** Task item **
Make an exact copy of the entries below.

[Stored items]
"""

(** X6. A send that the backend accepts: the attachment, if any, is
    uploaded first and [sendMessage] gets the trimmed text and the public
    URL of the upload; the returned record is appended at the end of the
    live list, the text box and the attachment are cleared and the sending
    flag is off again. *)
Theorem send_success (backend : Backend) (ctx : Context)
    (snap st : PageState) (pid : jsstring) (u : User.t)
    (url : option jsstring) (r : Reply Message.t) :
  projectId ctx = Some pid -> pid <> [] -> user ctx = Some u ->
  reachesSend backend snap url ->
  sendMessage backend pid (trim (newMessage snap)) url = Resolved r ->
  reply_error r = None ->
  let after := snd (run (handleSendMessage backend ctx snap) st) in
  messages (page after)
  = messages st ++ match data r with Some d => [d] | None => [] end
  /\ newMessage (page after) = []
  /\ attachment (page after) = None
  /\ isSendingMessage (page after) = false
  /\ trace after
     = uploadTrace snap ++ [SendMessage pid (trim (newMessage snap)) url].
Proof. exact (handleSendMessage_sent backend ctx snap st pid u url r). Qed.

Lemma send_success_witness :
  let snap := updNewMessage (js " Thanks ") Sample.composing in
  let after :=
    snd (run (handleSendMessage Sample.okBackend Sample.ownerCtx snap)
             snap) in
  messages (page after) = messages snap ++ [Sample.message2]
  /\ newMessage (page after) = []
  /\ attachment (page after) = None
  /\ isSendingMessage (page after) = false
  /\ trace after
     = uploadTrace snap
       ++ [SendMessage (js "p1") (trim (newMessage snap))
             (Some (js "https://cdn/notes.pdf"))].
Proof.
  apply (send_success Sample.okBackend Sample.ownerCtx
           (updNewMessage (js " Thanks ") Sample.composing)
           (updNewMessage (js " Thanks ") Sample.composing)
           (js "p1") Sample.lead (Some (js "https://cdn/notes.pdf"))
           {| data := Some Sample.message2; reply_error := None |});
    try reflexivity.
  - discriminate.
  - exists {| publicUrl := Some (js "https://cdn/notes.pdf");
              upload_error := None |}.
    repeat split.
Defined.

"""

** Solution for this exercise **
(** X6. A send that the backend accepts: the attachment, if any, is
    uploaded first and [sendMessage] gets the trimmed text and the public
    URL of the upload; the returned record is appended at the end of the
    live list, the text box and the attachment are cleared and the sending
    flag is off again. *)
Theorem send_success (backend : Backend) (ctx : Context)
    (snap st : PageState) (pid : jsstring) (u : User.t)
    (url : option jsstring) (r : Reply Message.t) :
  projectId ctx = Some pid -> pid <> [] -> user ctx = Some u ->
  reachesSend backend snap url ->
  sendMessage backend pid (trim (newMessage snap)) url = Resolved r ->
  reply_error r = None ->
  let after := snd (run (handleSendMessage backend ctx snap) st) in
  messages (page after)
  = messages st ++ match data r with Some d => [d] | None => [] end
  /\ newMessage (page after) = []
  /\ attachment (page after) = None
  /\ isSendingMessage (page after) = false
  /\ trace after
     = uploadTrace snap ++ [SendMessage pid (trim (newMessage snap)) url].
Proof. exact (handleSendMessage_sent backend ctx snap st pid u url r). Qed.

Lemma send_success_witness :
  let snap := updNewMessage (js " Thanks ") Sample.composing in
  let after :=
    snd (run (handleSendMessage Sample.okBackend Sample.ownerCtx snap)
             snap) in
  messages (page after) = messages snap ++ [Sample.message2]
  /\ newMessage (page after) = []
  /\ attachment (page after) = None
  /\ isSendingMessage (page after) = false
  /\ trace after
     = uploadTrace snap
       ++ [SendMessage (js "p1") (trim (newMessage snap))
             (Some (js "https://cdn/notes.pdf"))].
Proof.
  apply (send_success Sample.okBackend Sample.ownerCtx
           (updNewMessage (js " Thanks ") Sample.composing)
           (updNewMessage (js " Thanks ") Sample.composing)
           (js "p1") Sample.lead (Some (js "https://cdn/notes.pdf"))
           {| data := Some Sample.message2; reply_error := None |});
    try reflexivity.
  - discriminate.
  - exists {| publicUrl := Some (js "https://cdn/notes.pdf");
              upload_error := None |}.
    repeat split.
Defined.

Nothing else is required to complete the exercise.